Il portait un manteau à carreaux très provincial et une cravate criarde. Il était attifé avec roublardise, il portait même une impressionnante canne en bois de cerf à la main. Si depuis quatre ans je n’avais pas été tous les après-midi de trois à cinq heures installé dans un café avec lui, et si de là je ne le connaissais pas et si je ne savais pas qu’il était agent secret, il m’aurait à coup sûr abusé, parce qu’à un observateur superficiel il donnait absolument l’impression d’un homme qui veut passer pour un provincial naïf. Il entra, morose, dans ma chambre et il dit :

- Bien le bonjour.

- Voyons, Maître Csavolcsek - répondis-je - pourquoi me souhaitez-vous bien le bonjour alors que vous avez coutume de m’aborder avec un « salut, vieux schnock » quand nous nous croisons au café ? À part cela comment va votre chère santé ? Comment vont les enfants ? Vous avez une augmentation en vue ?

Le détective me regarda, gêné.

- Allons, voyons, je ne suis pas détective mais un brave vieux provincial naïf qui a ouvert votre porte tout à fait par hasard – dit-il, légèrement titubant.

Je pouffai de rire.

- Bien, bien, Monsieur Csavolcsek, prenez donc place.

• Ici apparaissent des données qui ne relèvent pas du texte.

(* ===== verification/OrchInit.v ===== *)
(** * Bringing the orchestrator up

    [Orchestrator::initFromDescriptor] (pwrseq-monitor/src/orchestrator.cpp):
    the FSM hierarchy, the drivers and the reporters of a descriptor, with the
    device class [Device]. One definition per part of the function: the tray,
    a module, an element, an FPGA, and the whole. *)

From S2P Require Import Prelude Types ElementFsm ModuleFsm TrayFsm Reporting Hal Lines Drivers.
From S2P Require Import Descriptor Orchestrator.

(** static_cast<uint16_t>. *)
Definition u16 (n : Z) : Z := n mod 2 ^ 16.
Definition u16_size {A} (l : list A) : Z := u16 (Z.of_nat (length l)).

(** ** Configurations *)

(** [pwrseq-monitor/src/orchestrator.cpp:65-73 pushLineRefParams] *)
Definition pushLineRefParams (out : list (string * string)) (prefix : string) (ref : LineRef)
    : list (string * string) :=
  if LineRef_empty ref then out else
  out ++ [((prefix +:+ "_line")%string, lr_line ref);
          ((prefix +:+ "_active_low")%string, if lr_activeLow ref then "1" else "0")].

(** [pwrseq-monitor/src/orchestrator.cpp:114-131 Orchestrator::buildLpuConfig_] *)
Definition buildLpuConfig_ (tBoot : Z) (id : InstanceId) (el : ElementDescriptor)
    : DeviceConfig :=
  let params := pushLineRefParams [] "pg" (el_pg el) in
  let params := pushLineRefParams params "bc" (el_bc el) in
  let params := pushLineRefParams params "reset" (el_resetLine el) in
  let logDev := td_logDev (el_telemetry el) in
  let params := if decide (logDev = "") then params else params ++ [("log_dev", logDev)] in
  mkDeviceConfig id tBoot params true true.

(** [pwrseq-monitor/src/orchestrator.cpp:133-146 Orchestrator::buildFpgaConfig_] *)
Definition buildFpgaConfig_ (tBoot : Z) (id : InstanceId) (f : FpgaDescriptor) : DeviceConfig :=
  let params := pushLineRefParams [] "pg" (fd_pg f) in
  let params := pushLineRefParams params "bc" (fd_bc f) in
  let params := pushLineRefParams params "reset" (fd_resetLine f) in
  mkDeviceConfig id tBoot params true true.

(** ** Paths *)

(** Erasing the prefix HGX_, if there. *)
Definition strip_hgx (s : string) : string :=
  if String.prefix "HGX_" s then String.substring 4 (String.length s - 4) s else s.

(** [pwrseq-monitor/src/orchestrator.cpp:150-173 Orchestrator::elementRedfishPath_] *)
Definition elementRedfishPath_ (e : ElementDescriptor) : string :=
  match el_kind e with
  | K_Lpu => ("/xyz/openbmc_project/inventory/system/accelerator/" +:+ strip_hgx (el_id e))%string
  | _ => ("/xyz/openbmc_project/inventory/system/chassis/" +:+ el_id e)%string
  end.

(** [pwrseq-monitor/src/orchestrator.cpp:175-178 Orchestrator::moduleRedfishPath_] *)
Definition moduleRedfishPath_ (m : ModuleDescriptor) : string :=
  ("/xyz/openbmc_project/inventory/system/chassis/" +:+ md_id m)%string.

(** [pwrseq-monitor/src/orchestrator.cpp:180-183 Orchestrator::fpgaRedfishPath_] *)
Definition fpgaRedfishPath_ (f : FpgaDescriptor) : string :=
  ("/xyz/openbmc_project/inventory/system/chassis/" +:+ fd_id f)%string.

(** [pwrseq-monitor/src/orchestrator.cpp:185-188 Orchestrator::trayRedfishPath_] *)
Definition trayRedfishPath_ (chassisId : string) : string :=
  ("/xyz/openbmc_project/inventory/system/chassis/" +:+ chassisId)%string.

(** ** Construction *)

Abbreviation DaemonState := (Orch Device).

(** The two descriptor maps. *)
Definition name_instance (s : string) (id : InstanceId) (o : DaemonState) : DaemonState :=
  {| o with o_instanceByDescId := <[s := packInstance id]> (o_instanceByDescId o);
            o_descIdByInstance := <[packInstance id := s]> (o_descIdByInstance o) |}.

(** The loop variables of the walk. *)
Record InitState := mkInitState {
  is_orch : DaemonState;
  is_nextElementIdx : Z;
  is_declared : nat;
  is_failed : nat;
}.

(** [pwrseq-monitor/src/orchestrator.cpp:213-225 Orchestrator::initFromDescriptor]
    The tray: its FSM with the callback registered and its first status. *)
Definition initTray (desc : PlatformDescriptor) (o : DaemonState) : DaemonState :=
  let kTrayId := mkInstanceId Tray 0 in
  let fsm := TrayFsm_make kTrayId (Z.to_nat (u16_size (pd_modules desc)))
               (Z.to_nat (u16_size (pd_fpgas desc))) in
  let path := trayRedfishPath_ (pd_chassisId desc) in
  let o := name_instance (pd_chassisId desc) kTrayId o in
  {| o with o_tray := Some (TrayFsm_setOnStateChange fsm, path);
            o_bus := applyStatus_tray path (tf_state fsm) (o_bus o) |}.

(** [pwrseq-monitor/src/orchestrator.cpp:396-479 Orchestrator::wireElementFsm_]
    The hooks registered, the baseline status published, and the element
    entered in the tables. *)
Definition wireElement (id : InstanceId) (path : string) (isLpu : bool) (dev : Device)
    (o : DaemonState) : DaemonState :=
  let fsm := ElementFsm_setHooks (ElementFsm_make id) in
  {| o with o_bus := applyStatus_element path (ef_state fsm) true (o_bus o);
            o_elements := <[packInstance id := mkElementEntry fsm path isLpu]> (o_elements o);
            o_devices := <[packInstance id := dev]> (o_devices o) |}.

(** [pwrseq-monitor/src/orchestrator.cpp:277-332 Orchestrator::initFromDescriptor]
    One element of a module. *)
Definition initElement `{Env} (modId : InstanceId) (st : InitState) (el : ElementDescriptor)
    : res string InitState :=
  let elemId := mkInstanceId Lpu (is_nextElementIdx st) in
  let st := {| st with is_nextElementIdx := u16 (is_nextElementIdx st + 1);
                       is_declared := S (is_declared st) |} in
  match el_kind el with
  | K_Mcu | K_Gpu => Ok {| st with is_failed := S (is_failed st) |}
  | K_Lpu =>
      let o := is_orch st in
      '(ir, driver, hs) ← LpuDriver_init (buildLpuConfig_ (o_tBoot o) elemId el)
                            (LpuDriver_make elemId) (o_hal o);
      let o := {| o with o_hal := hs |} in
      if decide (ir = R_Absent) then Ok {| st with is_orch := o |}
      else if decide (ir ≠ R_Ok) then
        Ok {| st with is_orch := o; is_failed := S (is_failed st) |}
      else
        let o := wireElement elemId (elementRedfishPath_ el) true (DevLpu driver) o in
        let o := {| o with o_elementToModule :=
                      <[packInstance elemId := packInstance modId]> (o_elementToModule o) |} in
        Ok {| st with is_orch := name_instance (el_id el) elemId o |}
  end.

Fixpoint foldM_res {A B} (f : B → A → res string B) (b : B) (l : list A) : res string B :=
  match l with
  | [] => Ok b
  | a :: l => b ← f b a; foldM_res f b l
  end.

(** [pwrseq-monitor/src/orchestrator.cpp:227-333 Orchestrator::initFromDescriptor]
    One module: skipped with more than two elements or none; with one, that
    element fills both slots. *)
Definition initModule `{Env} (st : InitState) (m : Z * ModuleDescriptor)
    : res string InitState :=
  let '(mi, m) := m in
  let modId := mkInstanceId Module_ mi in
  let childCount := u16_size (md_elements m) in
  if 2 <? childCount then
    Ok {| st with is_failed := (is_failed st + Z.to_nat childCount)%nat;
                  is_declared := (is_declared st + Z.to_nat childCount)%nat |}
  else if childCount <? 1 then Ok st
  else
    let childA := mkInstanceId Lpu (is_nextElementIdx st) in
    let childB := if childCount <? 2 then childA
                  else mkInstanceId Lpu (u16 (is_nextElementIdx st + 1)) in
    let modFsm := ModuleFsm_setOnStateChange (ModuleFsm_make modId childA childB) in
    let path := moduleRedfishPath_ m in
    let o := is_orch st in
    let o := {| o with o_bus := applyStatus_module path (mf_state modFsm) (o_bus o);
                       o_modules := <[packInstance modId := (modFsm, path)]> (o_modules o) |} in
    let o := name_instance (md_id m) modId o in
    foldM_res (initElement modId) {| st with is_orch := o |}
      (take (Z.to_nat childCount) (md_elements m)).

(** [pwrseq-monitor/src/orchestrator.cpp:335-376 Orchestrator::initFromDescriptor]
    One FPGA. *)
Definition initFpga `{Env} (st : InitState) (f : Z * FpgaDescriptor) : res string InitState :=
  let '(fi, f) := f in
  let fpgaId := mkInstanceId Fpga fi in
  let st := {| st with is_declared := S (is_declared st) |} in
  let o := is_orch st in
  '(fr, driver, hs) ← FpgaDriver_init (buildFpgaConfig_ (o_tBoot o) fpgaId f)
                        (FpgaDriver_make fpgaId) (o_hal o);
  let o := {| o with o_hal := hs |} in
  if decide (fr = R_Absent) then Ok {| st with is_orch := o |}
  else if decide (fr ≠ R_Ok) then
    Ok {| st with is_orch := o; is_failed := S (is_failed st) |}
  else
    let o := wireElement fpgaId (fpgaRedfishPath_ f) false (DevFpga driver) o in
    Ok {| st with is_orch := name_instance (fd_id f) fpgaId o |}.

(** The members of a list with their positions, as the uint16_t loop counter. *)
Definition indexed {A} (l : list A) : list (Z * A) := imap (λ i a, (Z.of_nat i, a)) l.

(** [pwrseq-monitor/src/orchestrator.cpp:192-392 Orchestrator::initFromDescriptor]
    Fewer than 2^16 modules and FPGAs: the loop counters do not wrap. *)
Definition initFromDescriptor `{Env} (desc : PlatformDescriptor) (o : DaemonState)
    : res string (Result * DaemonState) :=
  let o := {| o with o_tBoot := pd_tBootMs desc; o_platform := pd_platform desc |} in
  let o := initTray desc o in
  st ← foldM_res initModule (mkInitState o 0 0 0) (indexed (pd_modules desc));
  st ← foldM_res initFpga st (indexed (pd_fpgas desc));
  Ok (if decide (0 < is_failed st)%nat then R_InitFailed else R_Ok, is_orch st).

(** ** A tray on the bench *)

(** The environment of the small tray: one chip with its reset lines. *)
Definition tray_env : Env := {| bench_env with
  env_dev := [("gpiochip0", Some ["LPU0_RST"; "LPU1_RST"; "FPGA0_RST"])] |}.

Definition tray_started : res string (Result * DaemonState) :=
  @initFromDescriptor tray_env small_tray Orch_empty.

Definition tray0 : DaemonState :=
  match tray_started with Ok (_, o) => o | Throw _ => Orch_empty end.

Definition summary (o : DaemonState) :=
  (map (λ e, (e.1, ef_state (ee_fsm e.2))) (map_to_list (o_elements o)),
   map (λ e, (e.1, mf_state e.2.1, mc_childStates (mf_ctx e.2.1))) (map_to_list (o_modules o)),
   (λ f, (tf_state f.1, tf_ctx f.1)) <$> o_tray o, map_to_list (o_bus o), o_replies o,
   map_to_list (o_bootTimers o), hs_hw (o_hal o)).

Quel bon vent ?

Le détective me regarda hésitant.

- Êtes-vous complètement sûr que je suis le détective Csavolcsek ? Pouvez-vous déterminer mon identité avec certitude ?

- Mais comment donc ! Vous avez dans la poche un jeu de cartes qu’il y a à peine une demi-heure vous avez emprunté au garçon.

Il vérifia ses poches. Puis il dit sur un ton solennel :

- Vous avez entièrement raison. Je reconnais donc que je suis Csavolcsek, détective de la police nationale.

- Ah la bonne heure. Qu’est-ce qui motive votre visite chez nous ?

Il me regarda lugubrement.

- J’enquête dans le cadre de l’assassinat de la rue Navet.

- Très intéressant - dis-je. - Et que me voulez-vous ?

À vous ? Rien. Je désire seulement causer un peu.

Ah oui, faire une petite causette ? Discutailler gentiment.

- Tiens, tiens. Causer de quoi ?

- Ben… disons… de broderie rustique de Kalotaszeg[2] - dit le détective, finaud. – Dans la rue déjà j’ai décidé que c’est de cela que nous causerions.

- Alors je vous écoute.

Le regard acéré du détective me traversa entre les yeux. Il dit :

- Hier après-midi entre cinq et six heures, avez-vous pensé à la broderie de Kalotaszeg ?

- Je ne crois pas. Pardonnez-moi, cela ne m’est pas venu à l’esprit.

Le détective me regarda victorieusement. Il prit un ton ironique :

- Ah, ah ! À quoi avez-vous pensé alors, si je peux me permettre ?

- Ma foi, ça m’a également échappé.

- Attention – dit le détective – réfléchissez. N’avez-vous pas pensé à une vieille femme ?

- Ça alors… dans quel sens ?

- Très simplement - dit le détective, de plus en plus tranchant et de plus en plus ironique. - Dans le sens que voici : n’avez-vous pas pensé hier après-midi entre cinq et six heures à une vieille femme qui était seule à la maison et chez qui on aurait pu éventuellement monter pour une certaine raison ?

- Écoutez, Csavolcsek - lui dis-je sur le ton de la confidence – pourquoi ne jouez-vous pas franc-jeu avec votre vieil ami ?

- Comment l’entendez-vous ?

- Pourquoi ne dites-vous pas carrément que c’est moi que vous soupçonnez d’avoir assassiné la vieille de la rue Navet ?

- Ce n’est pas possible – dit sévèrement le détective. – Parce que si je vous le disais, vous seriez sur vos gardes. Mais si je vous laisse l’ignorer vous pourriez vous trahir par hasard.

- Entendu – lui dis-je – posez moi des questions perfides.

Il me regarda avec reconnaissance.

- Vous avez raison. J’ai failli l’oublier. Ne connaîtriez-vous pas par hasard une question perfide ?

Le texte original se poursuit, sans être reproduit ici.